«Avevo bisogno di vederti», disse dolcemente. «Dobbiamo parlare.»
Emily incrociò le braccia.
“Dopo tutto quello che hai fatto?”
“Dopo nove anni?”
Daniel raccolse i fiori con goffaggine.
«Non sono venuto qui per combattere», ha detto. «Sono venuto qui perché... sto perdendo tutto.»
Guardò il mazzo di fiori come se fosse uno scherzo di cattivo gusto.

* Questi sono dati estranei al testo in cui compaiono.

Lemma notInTags_Throw (value : string) (tags : list VariableTag.t) (e : JsError) :
  notInTags value tags = Throw e <->
  exists pre tag post,
    tags = pre ++ tag :: post
    /\ VariableTag.values tag = None
    /\ forall t, In t pre ->
         exists values, VariableTag.values t = Some values /\ ~ In value values.
Proof.
  destruct e.
  induction tags as [| tag rest IH]; simpl.
  - split; [discriminate |].
    intros [pre [t [post [H _]]]]. destruct pre; discriminate H.
  - destruct (VariableTag.values tag) as [values |] eqn:Hv.
    + destruct (findIndex (fun v => String.eqb v value) values =? -1)%Z eqn:E; simpl.
      * apply Z.eqb_eq in E.
        assert (Hnot : ~ In value values).
        { intros Hin. rewrite findIndex_none in E. specialize (E _ Hin).
          rewrite String.eqb_refl in E. discriminate E. }
        rewrite IH. split.
        -- intros [pre [t [post [-> [Ht Hpre]]]]].
           exists (tag :: pre), t, post. split; [reflexivity |]. split; [exact Ht |].
           intros t' [<- | Hin]; [exists values; split; assumption | apply Hpre; exact Hin].
        -- intros [pre [t [post [Heq [Ht Hpre]]]]].
           destruct pre as [| t0 pre]; simpl in Heq.
           ++ injection Heq as -> ->. congruence.
           ++ injection Heq as -> ->.
              exists pre, t, post. split; [reflexivity |]. split; [exact Ht |].
              intros t' Hin. apply Hpre. right. exact Hin.
      * split; [discriminate |].
        intros [pre [t [post [Heq [Ht Hpre]]]]]. exfalso.
        destruct pre as [| t0 pre]; simpl in Heq.
        -- injection Heq as -> ->. congruence.
        -- injection Heq as <- ->.
           destruct (Hpre tag (or_introl eq_refl)) as [values' [Hv' Hnot]].
           rewrite Hv in Hv'. injection Hv' as <-.
           apply Z.eqb_neq in E. apply E. apply findIndex_none.
           intros x Hx. apply String.eqb_neq. intros ->. contradiction.
    + split; [intros _ | reflexivity].
      exists [], tag, rest. split; [reflexivity |]. split; [exact Hv |]. intros t [].
Qed.
(** C1, as the code has it: when the body of a scoped region raises, the
    error reaches the caller unchanged and the timing bookkeeping does not
    run: nothing is recorded and the world is left as the body left it. The
    bookkeeping runs when the body returns. With [start] the reading the
    generator keeps in its frame at the yield and [end] the reading at the
    instant the body returned, [start <= end] for a monotonic time source
    when time has not run backwards, and the sample [end - start] is
    recorded exactly once under the identifier: one append to its deque in
    an in-memory store of a capacity from 0 to [2^63 - 1], one push and one
    trim in a Redis store of a limit from [-2^63 + 1] to [2^63]. Whatever
    [timer_end] is, the region leaves the world as that one statement
    leaves it. Without blinker the region ends as the statement does; with
    blinker the call of [timer_end.send] that follows a successful append
    raises [TypeError]. *)
Theorem scoped_region_exit_paths (ident : string) (method : nat -> float)
    (body : M World unit) (w0 : World) :
  let region := with_ (call ident method) body in
  match body w0 with
  | (Raise e, w1) => region w0 = (Raise e, w1)
  | (Ok _, w1) =>
      exists start end_ : float,
        cm_enter (call ident method) w0 = (Ok start, w0)
        /\ call_method method w1 = (Ok end_, w1)
        /\ (monotonic method -> (now w0 <= now w1)%nat ->
            PrimFloat.leb start end_ = true)
        /\ let sample := PrimFloat.sub end_ start in
           let recorded := on_self (on_measures (record ident sample)) w1 in
           snd (region w0) = snd recorded
           /\ (forall d : defaultdict,
                 measures (self w1) = InMemory d -> 0 <= limit d <= ssize_max ->
                 now (snd (region w0)) = now w1
                 /\ history (measures (self (snd (region w0)))) ident
                    = items (deque_append (deque_at d ident) sample)
                 /\ forall k, k ≠ ident ->
                      history (measures (self (snd (region w0)))) k
                      = history (InMemory d) k)
           /\ (forall (r : Redis) (prefix : string) (L : Z),
                 measures (self w1) = RedisBackend r prefix L ->
                 - ssize_max <= L <= ssize_max + 1 ->
                 snd (region w0)
                 = {| self := {| measures :=
                                   RedisBackend
                                     (pushed_and_trimmed r (prefix +:+ ident) L
                                        sample) prefix L |};
                      now := now w1 |})
           /\ (timer_end = None -> fst (region w0) = fst recorded)
           /\ (forall sig : Signal,
                 timer_end = Some sig ->
                 fst (region w0)
                 = match fst recorded with
                   | Ok _ => Raise TypeError
                   | Raise e => Raise e
                   end)
  end.
Proof.
  cbv zeta.
  destruct (body w0) as [[[]|e] w1] eqn:Hbody.
  2:{ by apply region_body_raises. }
  exists (method (now w0)), (method (now w1)).
  split; [reflexivity|]. split; [reflexivity|].
  split; [intros Hmono Hle; by apply Hmono|].
  pose proof (region_after_body ident method body w0 w1 Hbody) as Hregion.
  set (sample := PrimFloat.sub (method (now w1)) (method (now w0))) in *.
  assert (Hworld :
            snd (with_ (call ident method) body w0)
            = snd (on_self (on_measures (record ident sample)) w1)).
  { rewrite Hregion. unfold bind at 1.
    destruct (on_self (on_measures (record ident sample)) w1)
      as [[[]|e] w2]; [|reflexivity].
    apply send_timer_end_world. }
  split; [exact Hworld|]. split; [|split; [|split]].
  - intros d Hd HL. rewrite Hworld.
    unfold on_self, on_measures.
    rewrite Hd, record_in_memory by assumption. simpl.
    split; [reflexivity|]. split.
    + unfold history. simpl. by rewrite lookup_insert_eq.
    + intros k Hk. unfold history. simpl. by rewrite lookup_insert_ne.
  - intros r prefix L Hr HL. rewrite Hworld.
    unfold on_self, on_measures.
    by rewrite Hr, record_redis by assumption.
  - intros Hnone. rewrite Hregion. unfold bind at 1.
    destruct (on_self (on_measures (record ident sample)) w1)
      as [[[]|e] w2]; [|reflexivity].
    unfold send_timer_end. by rewrite Hnone.
  - intros sig Hsig. rewrite Hregion. unfold bind at 1.
    destruct (on_self (on_measures (record ident sample)) w1)
      as [[[]|e] w2]; [|reflexivity].
    unfold send_timer_end. by rewrite Hsig.
Qed.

«Sei venuto a comprare il mio perdono?» chiese.
"Come facevi a comprare tutto il resto?"
In quel momento, un vecchio arrivò lungo il sentiero sterrato portando un secchio d'acqua.
Fece un cenno con la testa verso Emily.
"Va tutto bene, signorina Emily?"
«Va tutto bene, signor Harris», rispose lei gentilmente. «Solo una vecchia visitatrice.»
Quando la vicina se ne andò, lei sospirò e si fece da parte.
«Entra», disse. «Prima che tutta la città cominci a spettegolare.»
L'interno della casa colpì Daniel come un secondo impatto.
Un'unica piccola stanza fungeva sia da cucina che da soggiorno. Un vecchio ventilatore girava lentamente vicino al soffitto. I mobili erano spaiati e logori.
Ma era tutto pulito.
Ordinato.
Degno.
«Siediti», disse Emily, indicando una sedia di plastica.
Daniel sedeva rigido, guardandosi intorno incredulo.
«Come sei finita così?» chiese a bassa voce.
Emily lo guardò dritto negli occhi.
«Vuoi davvero saperlo?» chiese.
“Oppure vuoi semplicemente sentirti meno in colpa?”
Aprì la bocca per rispondere, ma lei continuò.
“Dopo che mi hai cacciato di casa, ho cercato di ricominciare da capo. Ho venduto i miei gioielli. Ho affittato un piccolo appartamento. Ho cercato lavoro.”
Fece una pausa.
"Sai cosa ho trovato?"
“Porte chiuse.”
Daniel aggrottò la fronte.
“Non ho mai…”
«Sì, l'hai fatto», lo interruppe lei con calma.